* [Extracted records]:
(** * OCR quality assessment: client code and quality-metrics engine

    A shallow embedding of the TypeScript client of the OCR quality
    assessment service (upload components, API client, server actions,
    page navigation, metric rendering) and of the text aligner of the
    quality-metrics engine the service specification describes.

    Conventions.
    - A JavaScript string is a [string]; its characters are the bytes of
      the Rocq string, so ASCII text is exact and the case conversions
      below act on ASCII letters.
    - A JavaScript number that the code uses as a counter or an index is
      a [Z] or an [N]; a metric value is a rational [Q].
    - An [async] function runs in the monad [io]: a trace of the effects
      it performed, in order, and the way its promise settled. *)

From Stdlib Require Import String Ascii List Bool Arith ZArith NArith QArith.
From Stdlib Require Import Lia Lqa DecimalString.
Import ListNotations.

Set Warnings "-register-all".

Local Open Scope string_scope.
Local Open Scope list_scope.

(** ** JavaScript values, errors and promises *)

Module JS.

(** The value a body parsed by [response.json()] can be. *)
Inductive json : Type :=
| JNull
| JBool (b : bool)
| JNum (q : Q)
| JStr (s : string)
| JArr (items : list json)
| JObj (entries : list (string * json)).

Inductive js_error : Type :=
| Error (message : string)
| TypeError (message : string)
| SyntaxError (message : string).

Definition message_of (e : js_error) : string :=
  match e with
  | Error m | TypeError m | SyntaxError m => m
  end.

(** How a promise settles. *)
Inductive promise (A : Type) : Type :=
| Resolved (a : A)
| Rejected (e : js_error).
Arguments Resolved {A} a.
Arguments Rejected {A} e.

(** [o[k]] on a parsed object: the first entry with that key. *)
Fixpoint lookup {A : Type} (k : string) (entries : list (string * A))
  : option A :=
  match entries with
  | [] => None
  | (k', v) :: rest => if String.eqb k k' then Some v else lookup k rest
  end.

(** [Object.keys]. *)
Definition Object_keys (v : json) : list string :=
  match v with
  | JObj entries => map fst entries
  | _ => []
  end.

(** [v.key] for a value [v] that came out of [JSON.parse]; [None] is
    [undefined].  Reading a property of [null] throws. *)
Definition get_property (v : json) (key : string) : promise (option json) :=
  match v with
  | JNull =>
      Rejected (TypeError
        ("Cannot read properties of null (reading '" ++ key ++ "')"))
  | JObj entries => Resolved (lookup key entries)
  | _ => Resolved None
  end.

(** Truthiness of a value that may be [undefined]. *)
Definition truthy (v : option json) : bool :=
  match v with
  | None => false
  | Some JNull => false
  | Some (JBool b) => b
  | Some (JNum q) => negb (Qeq_bool q 0)
  | Some (JStr s) => negb (String.eqb s "")
  | Some (JArr _) => true
  | Some (JObj _) => true
  end.

(** Decimal rendering of a non-negative integer, as a template
    literal prints it. *)
Definition decimal (n : N) : string :=
  NilZero.string_of_uint (N.to_uint n).

Section ToString.

(** [Number::toString] on an arbitrary JSON number is left to the
    language; every other case of the conversion is written out. *)
Variable Number_toString : Q -> string.

Fixpoint ToString (v : json) : string :=
  match v with
  | JNull => "null"
  | JBool true => "true"
  | JBool false => "false"
  | JNum q => Number_toString q
  | JStr s => s
  | JArr items =>
      String.concat ","
        (map (fun x => match x with
                       | JNull => ""
                       | _ => ToString x
                       end) items)
  | JObj _ => "[object Object]"
  end.

(** [new Error(v)]. *)
Definition new_Error (v : json) : js_error := Error (ToString v).

End ToString.

(** *** String methods *)

Definition is_upper (c : ascii) : bool :=
  (65 <=? nat_of_ascii c)%nat && (nat_of_ascii c <=? 90)%nat.

Definition lower_char (c : ascii) : ascii :=
  if is_upper c then ascii_of_nat (nat_of_ascii c + 32) else c.

Definition upper_char (c : ascii) : ascii :=
  if (97 <=? nat_of_ascii c)%nat && (nat_of_ascii c <=? 122)%nat
  then ascii_of_nat (nat_of_ascii c - 32) else c.

Fixpoint map_string (f : ascii -> ascii) (s : string) : string :=
  match s with
  | EmptyString => EmptyString
  | String c rest => String (f c) (map_string f rest)
  end.

(** [s.toLowerCase()] on ASCII text: the letters A to Z are lowered,
    every other character is kept.  Outside ASCII the method of the
    language follows the Unicode case mappings, which this function
    does not. *)
Definition toLowerCase (s : string) : string := map_string lower_char s.

(** [s.endsWith(suffix)]. *)
Definition endsWith (s suffix : string) : bool :=
  let n := String.length s in
  let m := String.length suffix in
  (m <=? n)%nat && String.eqb (substring (n - m) m s) suffix.

(** [s.split(sep)] for a one-character separator: never empty. *)
Fixpoint split_from (sep : ascii) (cur : string) (s : string)
  : list string :=
  match s with
  | EmptyString => [cur]
  | String c rest =>
      if Ascii.eqb c sep then cur :: split_from sep "" rest
      else split_from sep (cur ++ String c "") rest
  end.

Definition split (sep : ascii) (s : string) : list string :=
  split_from sep "" s.

(** [a.pop()]: the last element, [undefined] on the empty array. *)
Definition pop {A : Type} (a : list A) : option A :=
  match rev a with
  | [] => None
  | x :: _ => Some x
  end.

(** [a.includes(x)] on an array of strings. *)
Definition includes (a : list string) (x : string) : bool :=
  existsb (String.eqb x) a.

(** [a.join(sep)]. *)
Definition join (sep : string) (a : list string) : string :=
  String.concat sep a.

End JS.
Export JS.

(** ** Effects of the client code *)

Module UI.

(** The argument of [toast]. *)
Record ToastOptions : Type := mkToast {
  variant : option string;
  title : string;
  description : string
}.

Record File : Type := mkFile {
  name : string;
  type : string;
  size : N
}.

(** A form field appended to a [FormData]; [FJson j] is the text
    [JSON.stringify] produces for [j]. *)
Inductive FormValue : Type :=
| FFile (f : File)
| FString (s : string)
| FJson (j : json).

Record RequestInit : Type := mkInit {
  method : string;
  body : list (string * FormValue)
}.

(** What the code does to the world, in the order it does it. *)
Inductive event : Type :=
| ToastEv (t : ToastOptions)
| ConsoleError (label : string) (e : js_error)
| FetchEv (url : string) (init : RequestInit)
| OnFileUpload (f : File)
| OnOCRComplete (r : json)
| OnError (msg : string)
| SetIsProcessing (b : bool)
| SetProgress (p : N)
| SetResult (r : option json)
| SetInterval (ms : N)
| ClearInterval
| SetTimeout (ms : N).

(** An asynchronous computation: its trace and how it settled. *)
Definition io (A : Type) : Type := list event * promise A.

Definition ret {A : Type} (a : A) : io A := ([], Resolved a).

Definition throw {A : Type} (e : js_error) : io A := ([], Rejected e).

Definition emit (ev : event) : io unit := ([ev], Resolved tt).

Definition lift {A : Type} (p : promise A) : io A := ([], p).

Definition bind {A B : Type} (m : io A) (k : A -> io B) : io B :=
  match m with
  | (t, Resolved a) => let (t', r) := k a in (t ++ t', r)
  | (t, Rejected e) => (t, Rejected e)
  end.

(** [try { m } catch (e) { h e }]. *)
Definition try_catch {A : Type} (m : io A) (h : js_error -> io A) : io A :=
  match m with
  | (t, Resolved a) => (t, Resolved a)
  | (t, Rejected e) => let (t', r) := h e in (t ++ t', r)
  end.

(** [try { m } finally { f }] where [f] completes normally. *)
Definition finally {A : Type} (m : io A) (f : list event) : io A :=
  let (t, r) := m in (t ++ f, r).

Definition trace {A : Type} (m : io A) : list event := fst m.
Definition outcome {A : Type} (m : io A) : promise A := snd m.

Definition is_fetch (ev : event) : bool :=
  match ev with FetchEv _ _ => true | _ => false end.

Definition is_upload (ev : event) : bool :=
  match ev with OnFileUpload _ => true | _ => false end.

Definition is_toast (ev : event) : bool :=
  match ev with ToastEv _ => true | _ => false end.

(** How many times the trace reaches the processing call. *)
Definition count (p : event -> bool) (t : list event) : nat :=
  List.length (filter p t).

End UI.
Export UI.

Declare Scope io_scope.
Delimit Scope io_scope with io.
Notation "x <- m ;; k" := (UI.bind m (fun x => k))
  (at level 61, m at next level, right associativity) : io_scope.
Notation "m ;;; k" := (UI.bind m (fun _ => k))
  (at level 61, right associativity) : io_scope.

* [Work instructions]: Which lines of the data include "FJson"? Copy each of them.

* [Response]:
(** A form field appended to a [FormData]; [FJson j] is the text
| FJson (j : json).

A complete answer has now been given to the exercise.